10.04.2006

EDITO :

De travers, certes, mais toujours à son but…

Le festival Désaliéner reprend, cette année, son vagabondage du côté « Sensible ». Alors reprenons ensemble le chemin ouvert par Lucien Bonnafé, lui, le psychiatre qui écrivait: « Désaliéner, vérité pratique », continuant et reprenant à son compte la fulgurante formule de Lautréamont : « la poésie a pour but la vérité pratique ». Ce dont nous parlons dans notre pratique en psychiatrie comme en poésie c’est du refus d’une Vérité qui s’enfermerait dans une théorie, un système, un discours de la méthode, sorte d’idéologie du ventre mou et du triste Pouvoir. La « vérité pratique » continue de faire école buissonnière, de déjouer les logiques institutionnelles qui catégorisent, ciblent et stigmatisent les sujets.
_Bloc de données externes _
#[export] Instance Cache_db : KeyValueDB CacheDB CacheDBBatch := {|
  db_read self col key :=
    let cache := cache_refresh (cdb_cache self) col key in
    match cache_get (cdb_cache self) col key with
    | Some value => Ok (Some value, mkCacheDB (cdb_db self) cache)
    | None => '(v, db) ← db_read (cdb_db self) col key; Ok (v, mkCacheDB db cache)
    end;
  db_partial_read self col key range :=
    let cache := cache_refresh (cdb_cache self) col key in
    match cache_get (cdb_cache self) col key with
    | Some data => Ok (get_range data range.1 range.2, mkCacheDB (cdb_db self) cache)
    | None => '(v, db) ← db_partial_read (cdb_db self) col key range; Ok (v, mkCacheDB db cache)
    end;
  db_traverse S self col callback x := db_traverse (cdb_db self) col callback x;
  db_batch self :=
    inner ← db_batch (cdb_db self);
    Ok (mkCacheBatch inner (dom (cdb_cache self)) []);
  dbatch_insert self batch col key value :=
    inner ← dbatch_insert (cdb_db self) (cb_inner batch) col key value;
    Ok (mkCacheBatch inner (cb_cols batch) (cache_push batch (BInsert col key value)));
  dbatch_delete self batch col key :=
    inner ← dbatch_delete (cdb_db self) (cb_inner batch) col key;
    Ok (mkCacheBatch inner (cb_cols batch) (cache_push batch (BDelete col key)));
  dbatch_commit self batch :=
    db ← dbatch_commit (cdb_db self) (cb_inner batch);
    Ok (mkCacheDB db (foldl cache_apply (cdb_cache self) (cb_operations batch)))
|}.
End cachedb.
Arguments CacheDB D L : clear implicits.
Arguments CacheDBBatch B : clear implicits.

(** *** The cache answers what the database would *)
Section coherence.
Context {D B : Type} `{HD : KeyValueDB D B} `{HS : !DbSpec D B} `{HK : !KeyValueLaws D B}.
Context {L : Type -> Type} `{HLru : !LruCache Bytes L} `{HLL : !LruLaws Bytes L}.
A contre-courant, donc, inventer ensemble, soignants, soignés, artistes, citoyens du monde, une pratique aux frontières, danser sur les limites comme sur un fil, refuser de donner au possible une borne…
Alors, les sujets sensibles, les « sans-cibles » seront comme l’inaliénable reste d’une liberté toujours trop étranglée…
Alors ?
André Robillard, dans sa maison à l’hôpital psy d’Orléans, fabrique des fusils avec du bois, du scotch, des tuyaux de machine à laver ;
Vincent Van Gogh peint.
Alors, qu’est-ce que dessiner, Vincent ? :
« C’est l’action de se frayer un passage à travers un mur de fer invisible, qui semble se trouver entre ce que l’on sent et ce que l’on peut » ;
Alors, Artaud ? A toi :
« Il y a dans tout dément un génie incompris dont l’idée qui luisait dans sa tête fit peur, et qui n’a pu trouver que dans le délire une issue aux étranglements que lui avait préparés la vie. »
Et après ?
Christian Paccoud chante à voix nue l’avenue du Dragon, les « sans-papiers », les pêcheurs de chaussures… Stéphane Gatti et Bernard Doray vagabondent, filment, enregistrent, tracent en bons explorateurs des oubliettes, pour l’un, le devenir d’une psychiatrie résistante et sensible dans le sillon de Bonnafé, pour l’autre, la révolution brillante, épique et ironique du sous-commandant Marcos pour la Dignité des indiens au Mexique.
Et alors ?
Alors…
Bienvenue dans la crypte des sensibles.